Mau-humor
ou má educação?
Pedro J. Bondaczuk
O mau-humor pode ser uma doença. Seria uma disfunção
psíquica, uma espécie de disrritmia cerebral, que afetaria um número
considerável de pessoas (põe considerável nisso!). Em palavras mais simples: o
cérebro, desses afetados, não funcionaria no ritmo desejável, considerado
normal. Daí sua carranca constante, suas respostas arrevezadas e suas explosões
de ira em situações mais tensas ou até mesmo naquelas em que inexista esse
ingrediente de tensão. Esta, pelo menos, foi a conclusão de ilustres
psiquiatras, de várias partes do mundo, que divulgaram inúmeros estudos a
respeito. Os especialistas alertam, portanto, que nem sempre essas
manifestações mal-humoradas são frutos de má educação, como a maioria das
pessoas supõe.
Mas seria possível, face às crescentes dificuldades
da vida, num país cheio de injustiças e contradições como o nosso, se manter
bem-humorado por, pelo menos, uma parcela razoável do dia? Seria viável não
perder a compostura diante das sucessivas crises que nos acometem, numa
sociedade em permanente reforma, mas que, entra ano, sai ano, continua sempre
na mesma, repetindo os mesmíssimos erros e perpetuando os mesmos vícios?

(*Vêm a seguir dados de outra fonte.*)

Lemma digits_count v l : digits v l → digit_count v (Z.of_nat (length l)).
Proof.
  unfold digit_count. induction 1 as [d Hd|a d l Ha Hd Hl (H1 & H2 & H3)]; cbn [length].
  - split_and!; [lia|lia|simpl; lia|by left].
  - rewrite Nat2Z.inj_succ. assert (E : 10 ^ Z.succ (Z.of_nat (length l)) = 10 * 10 ^ Z.of_nat (length l)) by (by rewrite Z.pow_succ_r by lia).
    rewrite E. split_and!; [lia|lia|lia|]. right.
    replace (Z.succ (Z.of_nat (length l)) - 1) with (Z.of_nat (length l)) by lia.
    destruct H3 as [H3|H3]; [rewrite H3 in *; lia|].
    assert (E2 : 10 ^ Z.of_nat (length l) = 10 * 10 ^ (Z.of_nat (length l) - 1)).
    { rewrite <- Z.pow_succ_r by lia. f_equal. lia. }
    lia.
Qed.

(** [n] is at most [k] when the number is below [10 ^ k], and larger otherwise. *)
Lemma digit_count_le v n k : digit_count v n → 1 <= k → v < 10 ^ k ↔ n <= k.
Proof.
  intros (H1 & H2 & H3) Hk. split; intros H.
  - destruct H3 as [->|H3]; [done|]. enough (n - 1 < k) by lia. apply (Z.pow_lt_mono_r_iff 10); lia.
  - assert (10 ^ n <= 10 ^ k) by (apply Z.pow_le_mono_r; lia). lia.
Qed.

Lemma count_loop_spec fuel : ∀ v n r, digit_count v n → v < 10 ^ (4 * Z.of_nat fuel) → (0 < fuel)%nat →
  count_loop fuel v r = Some (r + (n - 1)).
Proof.
  induction fuel as [|fuel IH]; intros v n r Hn Hv Hf; [lia|]. cbn [count_loop].
  pose proof (digit_count_le v n 1 Hn ltac:(lia)) as D1. pose proof (digit_count_le v n 2 Hn ltac:(lia)) as D2.
  pose proof (digit_count_le v n 3 Hn ltac:(lia)) as D3. pose proof (digit_count_le v n 4 Hn ltac:(lia)) as D4.
  simpl (10 ^ _) in D1, D2, D3, D4. pose proof (proj1 Hn).
  destruct (Z.ltb_spec v 10); [f_equal; lia|]. destruct (Z.ltb_spec v 100); [f_equal; lia|].
  destruct (Z.ltb_spec v 1000); [f_equal; lia|]. destruct (Z.ltb_spec v 10000); [f_equal; lia|].
  destruct fuel as [|fuel]; [simpl in Hv; lia|].
  destruct Hn as (_ & Hr & Hor). destruct Hor as [->|Hor]; [lia|].
  assert (E1 : 10 ^ n = 10000 * 10 ^ (n - 4)) by (change 10000 with (10 ^ 4); rewrite <- Z.pow_add_r by lia; f_equal; lia).
  rewrite (IH (v / 10000) (n - 4)); [f_equal; lia| | |lia].
  - split_and!; [lia|apply Z.div_pos; lia|apply Z.div_lt_upper_bound; lia|].
    destruct (decide (n = 5)) as [->|Hn5]; [by left|right].
    assert (E2 : 10 ^ (n - 1) = 10000 * 10 ^ (n - 4 - 1)) by (change 10000 with (10 ^ 4); rewrite <- Z.pow_add_r by lia; f_equal; lia).
    apply Z.div_le_lower_bound; lia.
  - apply Z.div_lt_upper_bound; [lia|]. change 10000 with (10 ^ 4). rewrite <- Z.pow_add_r by lia.
    replace (4 + 4 * Z.of_nat (S fuel)) with (4 * Z.of_nat (S (S fuel))) by lia. done.
Qed.

(** [countDigits] is the length of the decimal representation. *)
Lemma countDigits_spec v l : 0 <= v < 2 ^ 64 → digits v l → countDigits v = Some (Z.of_nat (length l)).
Proof.
  intros Hv Hl. unfold countDigits. rewrite (count_loop_spec 5 v (Z.of_nat (length l))); [f_equal; lia|by apply digits_count| |lia].
  change (4 * Z.of_nat 5) with 20. lia.
Qed.

(** ** Strings of numbers *)

(** [sds sdsfromlonglong(long long value)] *)
Definition sdsfromlonglong (junk : Z) (ok : bool) (value : Z) : option (option sds) :=
  match sdsll2str value with
  | Some l => sdsnewlen junk ok (Some (l ++ [0])) (Z.of_nat (length l))
  | None => None
  end.

(** A number turned into a dynamic string reads back as itself. *)
Theorem sdsfromlonglong_roundtrip junk v : in_int64 v →
  ∃ s, sdsfromlonglong junk true v = Some (Some s) ∧ sds_ok s ∧ string2ll (content s) = Some v.
Proof.
  intros Hv. destruct (sdsll2str_spec v Hv) as (l & Hl & Hd & Hlen). unfold sdsfromlonglong. rewrite Hl.
  set (p := if v <? 0 then _ else _) in *.
  assert (Hp : (length p <= 21)%nat) by (unfold p; case_if; cbn [length]; rewrite length_rev; lia).
  destruct (sdsnewlen_ok junk (p ++ [0]) (Z.of_nat (length p))) as (s & Hs & Hok & Hc & _);
    [rewrite length_app; simpl; lia|lia|]. exists s. split_and!; [done|done|].
  rewrite Hc, Nat2Z.id, take_app_length. by apply string2ll_print.
Qed.

Lemma sdsfromlonglong_roundtrip_witness :
  ∃ s, sdsfromlonglong 0 true (- 9223372036854775808) = Some (Some s) ∧ s_len s = 20 ∧ string2ll (content s) = Some (- 9223372036854775808).
Proof.
  destruct (sdsfromlonglong_roundtrip 0 (- 9223372036854775808)) as (s & H & _ & Hr); [unfold in_int64, int64_max; lia|].
  exists s. split; [exact H|]. split; [|exact Hr]. vm_compute in H. injection H as <-. reflexivity.
Defined.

Como portar um sorriso nos lábios, e ter sempre, na
ponta da língua, palavras gentis, quando somos bombardeados, da manhã até a
noite, por uma enxurrada de notícias ruins, que nos afetam, direta ou indiretamente?
Ou quando somos vítimas de uma infinidade de agressões gratuitas? A violência,
por exemplo, explode por toda a parte, nas ruas das grandes cidades. A
mendicância cresce. Sentimo-nos inseguros até dentro da própria casa. E
poderíamos desfiar um rosário imenso, quase interminável, de motivos para medo,
preocupação e o conseqüente mau-humor.
Repito, portanto, a pergunta: é possível conservar o
bom-humor, diante dessa realidade perversa e angustiante? Possibilidade sempre
existe. Pelo menos, temos a obrigação para conosco mesmos de fazer força para
isso. Para tanto, porém, é preciso que tenhamos nervos de aço. Ou que sejamos
dotadas de uma insensibilidade que nos aproxime de um mineral, de uma pedra, de
um objeto inanimado. Ou que tenhamos visão clara do que realmente somos e do
que aspiramos da vida.
Equilíbrio é a palavra chave. Claro que nem tudo é
ruim em nosso cotidiano. Há momentos agradáveis, e até felizes, que devem ser
preservados na memória, multiplicados ao máximo e, sobretudo, muito bem aproveitados.
Não é lícito, e nem justo, que descarreguemos nossas tensões, mágoas e
frustrações sobre quem não tem nada a ver com elas: a esposa, os filhos, os
vizinhos, os colegas de trabalho, aqueles que nos servem etc.etc.etc.etc.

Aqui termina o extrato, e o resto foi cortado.